Background:  Atazanavir (ATV) pharmacokinetics (PK) are influenced by transporters and enzymes that are regulated by the pregnane -X- receptor (PXR; NR1I2). PXR is a ligand-activated receptor, but its expression is also correlated with CYP3A4 in liver in the absence of enzyme inducers. The PXR 63396C>T single nucleotide polymorphism (SNP) alters PXR expression and CYP3A4 activity in vitro, and we showed previously an association with unboosted ATV plasma concentrations. Since ritonavir is thought to activate PXR, the aim of this study was to develop a population PK analysis to assess whether 63396C>T was also associated with boosted ATV clearance (CL) and simulated trough concentrations (C_trough).

Methods:  A population analysis was performed with 769 plasma samples from 352 patients receiving boosted ATV. Genotyping was conducted on 91.5% of the patients using standard methodology. Three-hundred-twenty-two of the blood samples were collected at random time points and 30 patients had a full concentration time profile at steady state. Non-linear mixed effects modelling was applied (NONMEM) to explore the effects of PXR 63396C>T and patient demographics. The model was validated by means of simulation and visual predictive check. Simulations of ATV PK profiles were performed to calculate 90% prediction intervals (90% PI) for different genotypes.

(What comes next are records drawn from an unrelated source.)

(** The [with] block of a load, as to what it returns and what it leaves
    committed: a reference query that fails stops it before anything is
    deleted; otherwise it is [replaced] on the rows that pass the filters. *)
Lemma replace_rows_store h t fks df w :
  connections w !! h = Some (mkConn true true None) ->
  ∃ r d' out evs,
    with_ h (replace_rows h t fks df) w = (r, advance h (mkConn true true None) d' out evs w)
    ∧ ((∃ e, r = Raise e ∧ d' = disk w
             ∧ ∃ col q, (col, q) ∈ fks ∧ col ∈ columns df ∧ column_values q (disk w) = None)
       ∨ (r, d') = replaced (clock w) t
                     (mkDF (columns df) (filter (passes (disk w) (columns df) fks) (rows df)))
                     (disk w)).
Proof.
  intros Hc. unfold with_, replace_rows.
  destruct (filter_foreign_keys_spec h t fks df w _ Hc eq_refl)
    as (r1 & out1 & evs1 & Heq1 & _ & _ & Hok1 & Htot1).
  simpl in Hok1, Htot1.
  destruct r1 as [df2|e].
  2:{ rewrite (bind_raise _ _ _ _ _ Heq1). unfold bind.
      erewrite rollback_eq by (session Hc). unfold raise.
      rewrite advance_advance. simpl.
      eexists (Raise e), _, _, _. split; [reflexivity|]. left. exists e.
      split; [done|]. split; [done|].
      destruct (decide (Exists (fun cq => cq.1 ∈ columns df ∧ column_values cq.2 (disk w) = None)
                               fks)) as [Hex|Hno].
      - apply Exists_exists in Hex as ([col q] & Hin & Hcol & Hq). by exists col, q.
      - destruct Htot1 as [df' [=]]. intros col q Hin Hcol.
        destruct (column_values q (disk w)) eqn:Hq; [done|].
        destruct Hno. apply Exists_exists. by exists (col, q). }
  destruct (Hok1 df2 eq_refl) as (Hcols2 & Hrows2 & _).
  assert (Hdf2 : df2 = mkDF (columns df) (filter (passes (disk w) (columns df) fks) (rows df))).
  { destruct df2. simpl in *. by subst. }
  rewrite <- Hdf2.
  rewrite (bind_ok _ _ _ _ _ Heq1). unfold bind at 1.
  erewrite execute_eq by (session Hc). rewrite run_delete. simpl.
  unfold replaced.
  destruct (exec_delete true t (disk w)) as [st1|e] eqn:Hdel; simpl.
  2:{ unfold bind. erewrite rollback_eq by (session Hc). unfold raise.
      rewrite !advance_advance. simpl.
      eexists (Raise e), _, _, _. split; [reflexivity|]. by right. }
  apply exec_delete_ok in Hdel as (tb & Htb & Hst1).
  unfold bind at 1. erewrite commit_eq by (session Hc). simpl.
  rewrite !advance_advance. simpl. unfold bind at 1.
  match goal with |- context [to_sql df2 t h ?w3] =>
    destruct (to_sql_store h t df2 w3 (mkTable (t_spec tb) [])) as (evs3 & Heq3);
      [session Hc|exact Hst1|]
  end.
  rewrite Heq3. simpl.
  destruct (insert_all true (clock w) t (columns df2) (rows df2) st1) as [st2|e].
  - rewrite advance_advance. simpl.
    unfold bind at 1. erewrite print_eq by (session Hc). simpl.
    rewrite advance_advance. simpl.
    erewrite commit_eq by (session Hc). simpl.
    rewrite advance_advance. simpl.
    unfold bind. erewrite commit_eq by (session Hc). simpl. unfold ret.
    rewrite advance_advance. simpl.
    eexists (Ok ()), _, _, _. split; [reflexivity|]. by right.
  - rewrite advance_advance. simpl.
    unfold bind. erewrite rollback_eq by (session Hc). simpl. unfold raise.
    rewrite advance_advance. simpl.
    eexists (Raise e), _, _, _. split; [reflexivity|]. by right.
Qed.

Section LoadStore.

Variable to_datetime : list value -> option (list (option datetime)).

Results:  Of the 352 patients included in the study, 73% were male, 83% were receiving tenofovir and the median (range) body weight and age were 70.3 (46 to 110) kg and 41 (18 to 74) years, respectively. A one-compartment model with first-order absorption best described the data. Population clearance was 6.2 L/h with inter-patient variability of 18%. Homozygosity for the T allele was associated with a 26.8% higher CL that was statistically significant. Patient demographic factors had no effect on the CL. Simulated C_trough were lower in the TT group (90% PI = 0.04 to 2.54) compared to other patients (90% PI = 0.056 to 3.3); 21% of T homozygotes had simulated C_trough below the proposed MEC (0.15 mg/mL) compared to 14% of the remaining patients.

Conclusion:  These data show an association between PXR 63396C>T and boosted ATV CL. This polymorphism tags other SNP in putative response elements in the PXR regulatory region and is therefore likely to be associated with baseline PXR expression and baseline expression of its target genes (eg, CYP3A4 and ABCB1). These data add to our understanding of the pharmacogenetic determinants of variability in ATV PK.